**What you should do**
Return the records exactly, please. Every line should match.

**Data excerpts**
(** X21: when the build tool returns a failure status, [generate_output]
    raises [RuntimeError]; the cleanup only deletes, the placement file
    is gone afterwards, and the patch file is not written. *)
Theorem generate_output_build_failure
    (ev : pyevermizer.t) (cls : SoE.class_attrs) (host : Host.t)
    (fuel : nat) (self self1 : SoE.t) (w : MultiWorld.t)
    (output_directory : str) (fs : FS) (name : str)
    (money exp : Z) (rom flags connect_name : str) (seed : Z) :
  SoE.finalize_name fuel self w = Some (Ok name, self1) ->
  pipeline_ready cls host self1 w money exp rom flags connect_name seed ->
  (forall fs1,
     (pyevermizer.main ev
        (build_args host w self1 output_directory name
                    money exp rom flags connect_name seed) fs1).2 <> 0) ->
  exists (records : list (list str)) (fs2 fs' : FS) (status : Z),
    Forall2 (placement_record ev cls self1) (MultiWorld.get_locations w)
            records
    /\ pyevermizer.main ev
         (build_args host w self1 output_directory name
                     money exp rom flags connect_name seed)
         (<[out_base host w self1 output_directory name ++ py ".txt"
            := concat (concat records)]> fs)
       = (fs2, status)
    /\ SoE.generate_output ev cls host fuel self w output_directory fs
       = Some (Raise RuntimeError, self1, fs')
    /\ fs' ⊆ fs2
    /\ fs' !! (out_base host w self1 output_directory name ++ py ".txt")
       = None
    /\ fs' !! (out_base host w self1 output_directory name ++ py ".apsoe")
       = fs2 !! (out_base host w self1 output_directory name ++ py ".apsoe").
Proof.
  intros Hname Hready Htool.
  set (base := out_base host w self1 output_directory name) in *.
  destruct (try_block_reaches_tool ev cls host self1 w output_directory name
              fs money exp rom flags connect_name seed Hready)
    as (records & Hall & Htry).
  fold base in Htry. cbv zeta in Htry.
  specialize (Htool (<[base ++ py ".txt" := concat (concat records)]> fs)).
  destruct (pyevermizer.main ev _ _) as [fs2 status] eqn:Hmain.
  cbn [snd] in Htool.
  exists records, fs2,
    (Pipeline.fs (SoE.finally_block
                    (Pipeline.mk fs2 (Some (base ++ py ".txt"))
                                 (Some (base ++ py ".sfc")))).2), status.
  split; [assumption|]. split; [exact Hmain|].
  assert (Hsfc : base ++ py ".sfc" <> base ++ py ".apsoe")
    by (apply suffix_ne; discriminate).
  assert (Htxt : base ++ py ".txt" <> base ++ py ".apsoe")
    by (apply suffix_ne; discriminate).
  assert (Hlog : base ++ py "_SPOILER.log" <> base ++ py ".apsoe")
    by (apply suffix_ne; discriminate).
  assert (Hts : base ++ py ".sfc" <> base ++ py ".txt")
    by (apply suffix_ne; discriminate).
  assert (Hlt : base ++ py "_SPOILER.log" <> base ++ py ".txt")
    by (apply suffix_ne; discriminate).
  split.
  { rewrite (generate_output_outcome ev cls host _ _ _ _ _ _ _ Hname).
    cbv zeta. rewrite Htry.
    apply Z.eqb_neq in Htool. rewrite Htool. reflexivity. }
  rewrite (finally_block_cases _ (base ++ py ".txt") (base ++ py ".sfc"))
    by reflexivity.
  cbn [Pipeline.fs]. rewrite slice_to_sfc.
  destruct (fs2 !! (base ++ py ".txt")) eqn:Hplacement.
  - destruct (delete (base ++ py ".txt") fs2 !! (base ++ py ".sfc")).
    + split; [|split].
      * etransitivity; [apply delete_subseteq|].
        etransitivity; apply delete_subseteq.
      * rewrite !lookup_delete_ne by assumption. apply lookup_delete_eq.
      * now rewrite !lookup_delete_ne by assumption.
    + split; [apply delete_subseteq|].
      split; [apply lookup_delete_eq | now apply lookup_delete_ne].
  - auto.
Qed.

**Output for this exercise**
(** X21: when the build tool returns a failure status, [generate_output]
    raises [RuntimeError]; the cleanup only deletes, the placement file
    is gone afterwards, and the patch file is not written. *)
Theorem generate_output_build_failure
    (ev : pyevermizer.t) (cls : SoE.class_attrs) (host : Host.t)
    (fuel : nat) (self self1 : SoE.t) (w : MultiWorld.t)
    (output_directory : str) (fs : FS) (name : str)
    (money exp : Z) (rom flags connect_name : str) (seed : Z) :
  SoE.finalize_name fuel self w = Some (Ok name, self1) ->
  pipeline_ready cls host self1 w money exp rom flags connect_name seed ->
  (forall fs1,
     (pyevermizer.main ev
        (build_args host w self1 output_directory name
                    money exp rom flags connect_name seed) fs1).2 <> 0) ->
  exists (records : list (list str)) (fs2 fs' : FS) (status : Z),
    Forall2 (placement_record ev cls self1) (MultiWorld.get_locations w)
            records
    /\ pyevermizer.main ev
         (build_args host w self1 output_directory name
                     money exp rom flags connect_name seed)
         (<[out_base host w self1 output_directory name ++ py ".txt"
            := concat (concat records)]> fs)
       = (fs2, status)
    /\ SoE.generate_output ev cls host fuel self w output_directory fs
       = Some (Raise RuntimeError, self1, fs')
    /\ fs' ⊆ fs2
    /\ fs' !! (out_base host w self1 output_directory name ++ py ".txt")
       = None
    /\ fs' !! (out_base host w self1 output_directory name ++ py ".apsoe")
       = fs2 !! (out_base host w self1 output_directory name ++ py ".apsoe").
Proof.
  intros Hname Hready Htool.
  set (base := out_base host w self1 output_directory name) in *.
  destruct (try_block_reaches_tool ev cls host self1 w output_directory name
              fs money exp rom flags connect_name seed Hready)
    as (records & Hall & Htry).
  fold base in Htry. cbv zeta in Htry.
  specialize (Htool (<[base ++ py ".txt" := concat (concat records)]> fs)).
  destruct (pyevermizer.main ev _ _) as [fs2 status] eqn:Hmain.
  cbn [snd] in Htool.
  exists records, fs2,
    (Pipeline.fs (SoE.finally_block
                    (Pipeline.mk fs2 (Some (base ++ py ".txt"))
                                 (Some (base ++ py ".sfc")))).2), status.
  split; [assumption|]. split; [exact Hmain|].
  assert (Hsfc : base ++ py ".sfc" <> base ++ py ".apsoe")
    by (apply suffix_ne; discriminate).
  assert (Htxt : base ++ py ".txt" <> base ++ py ".apsoe")
    by (apply suffix_ne; discriminate).
  assert (Hlog : base ++ py "_SPOILER.log" <> base ++ py ".apsoe")
    by (apply suffix_ne; discriminate).
  assert (Hts : base ++ py ".sfc" <> base ++ py ".txt")
    by (apply suffix_ne; discriminate).
  assert (Hlt : base ++ py "_SPOILER.log" <> base ++ py ".txt")
    by (apply suffix_ne; discriminate).
  split.
  { rewrite (generate_output_outcome ev cls host _ _ _ _ _ _ _ Hname).
    cbv zeta. rewrite Htry.
    apply Z.eqb_neq in Htool. rewrite Htool. reflexivity. }
  rewrite (finally_block_cases _ (base ++ py ".txt") (base ++ py ".sfc"))
    by reflexivity.
  cbn [Pipeline.fs]. rewrite slice_to_sfc.
  destruct (fs2 !! (base ++ py ".txt")) eqn:Hplacement.
  - destruct (delete (base ++ py ".txt") fs2 !! (base ++ py ".sfc")).
    + split; [|split].
      * etransitivity; [apply delete_subseteq|].
        etransitivity; apply delete_subseteq.
      * rewrite !lookup_delete_ne by assumption. apply lookup_delete_eq.
      * now rewrite !lookup_delete_ne by assumption.
    + split; [apply delete_subseteq|].
      split; [apply lookup_delete_eq | now apply lookup_delete_ne].
  - auto.
Qed.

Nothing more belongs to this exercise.